▶ The data

(** C10. A tool decision with a registered callable and no parameters key
    does not fail in the Execution Phase: the arguments default to the
    empty mapping, so the callable is entered once with no keyword
    argument, exactly as for the same decision with [parameters] set to
    the empty object, and what comes back is what the callable did. *)
Theorem missing_parameters_default self fields key entry f es :
  dict_get "function" fields = Some (JStr key) ->
  dict_get key (tools (tool_registry self)) = Some entry ->
  function entry = Function f ->
  dict_get "parameters" fields = None ->
  _execute_tool rt self (JObj fields) es
  = _execute_tool rt self (JObj (dict_set "parameters" (JObj []) fields)) es
  /\ invocations (log (_execute_tool rt self (JObj fields) es).2)
     = invocations (log es) ++ [(f, [])]
  /\ _execute_tool rt self (JObj fields) es
     = match body f [] (world es) with
       | (Ok result, w) =>
           (Ok result,
            if verbose self then
              {| world := w;
                 log := (log es ++ [Invoked f []])
                        ++ [Printed (nl +:+ "Tool '" +:+ key
                                     +:+ "' executed with args "
                                     +:+ repr rt (JObj [])
                                     +:+ ". Result: " +:+ str_of rt result)] |}
            else entered es f [] w)
       | (Raise e, w) =>
           (if is_Exception e
            then Ok (Json (JStr ("Error: " +:+ exc_str e)))
            else Raise e,
            entered es f [] w)
       end.
Proof.
  intros Hf He Hfn Hp.
  pose proof (get_callable_registered _ _ _ He) as Hc. rewrite Hfn in Hc.
  assert (Ha : default (JObj []) (dict_get "parameters" fields) = JObj [])
    by (by rewrite Hp).
  pose proof (execute_tool_callable self fields _ _ _ es Hf Hc Ha) as Hex.
  split_and!.
  - rewrite Hex. symmetry. apply execute_tool_callable with (func_name := JStr key).
    + by rewrite dict_get_set_ne.
    + exact Hc.
    + by rewrite dict_get_set_eq.
  - rewrite execute_tool_invocations. unfold call_of. simpl.
    by rewrite Hf, Hc, Hp.
  - exact Hex.
Qed.
(** C9. The output of a call that returns follows the provider's
    response: the surviving choices are a subsequence of the response's
    choices, in the provider's order; the output has one dictionary per
    surviving choice, at the same position, and its text is the content of
    that choice's message. When every choice passes the filter, the output
    is the response's choices transformed one by one. *)
Theorem call_preserves_order (prompt : string) (only_completed : bool)
    (kwargs : gmap string pyval) (self : LLM) (w : World)
    (out : list (gmap string pyval)) :
  (__call__ to_json completion prompt only_completed kwargs (self, w)).1 = inr out →
  ∃ response,
    h_response <$>
      last (LLM_history
              (__call__ to_json completion prompt only_completed kwargs (self, w)).2.2)
    = Some response
    ∧ filter_only_completed (choices response) `sublist_of` choices response
    ∧ length out = length (filter_only_completed (choices response))
    ∧ (∀ i c, filter_only_completed (choices response) !! i = Some c →
         ∃ o, out !! i = Some o
              ∧ o !! "text" = Some (PyStr (message_content (message c))))
    ∧ (∀ i o, out !! i = Some o →
         ∃ c, filter_only_completed (choices response) !! i = Some c
              ∧ o !! "text" = Some (PyStr (message_content (message c))))
    ∧ (Forall not_length (choices response) →
       out = map (dspy_choice (params_logprobs (llm_params self))) (choices response)).
Proof.
  intros Hout.
  destruct (call_success_inv _ _ _ _ _ _ Hout) as
    (response & _ & _ & _ & Hc & -> & Hh).
  exists response. rewrite Hh, last_snoc. cbn [fmap option_fmap option_map h_response].
  split; [reflexivity|]. split; [apply filter_only_completed_sublist|].
  split; [by rewrite length_map|]. split; [|split].
  - intros i c Hi. eexists. split.
    + change (map ?f ?l) with (f <$> l). rewrite list_lookup_fmap, Hi. reflexivity.
    + apply dspy_choice_text.
  - intros i o Hi. change (map ?f ?l) with (f <$> l) in Hi.
    rewrite list_lookup_fmap in Hi.
    destruct (filter_only_completed (choices response) !! i) as [c|]; [|discriminate].
    injection Hi as <-. exists c. split; [reflexivity|apply dspy_choice_text].
  - intros Hall. by rewrite filter_only_completed_all_pass.
Qed.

▶ What this task involves
Only the lines from the first line of the records through the one containing "argument, exactly as" should be reproduced, exactly, with both of them included.

▶ Response to the exercise
(** C10. A tool decision with a registered callable and no parameters key
    does not fail in the Execution Phase: the arguments default to the
    empty mapping, so the callable is entered once with no keyword
    argument, exactly as for the same decision with [parameters] set to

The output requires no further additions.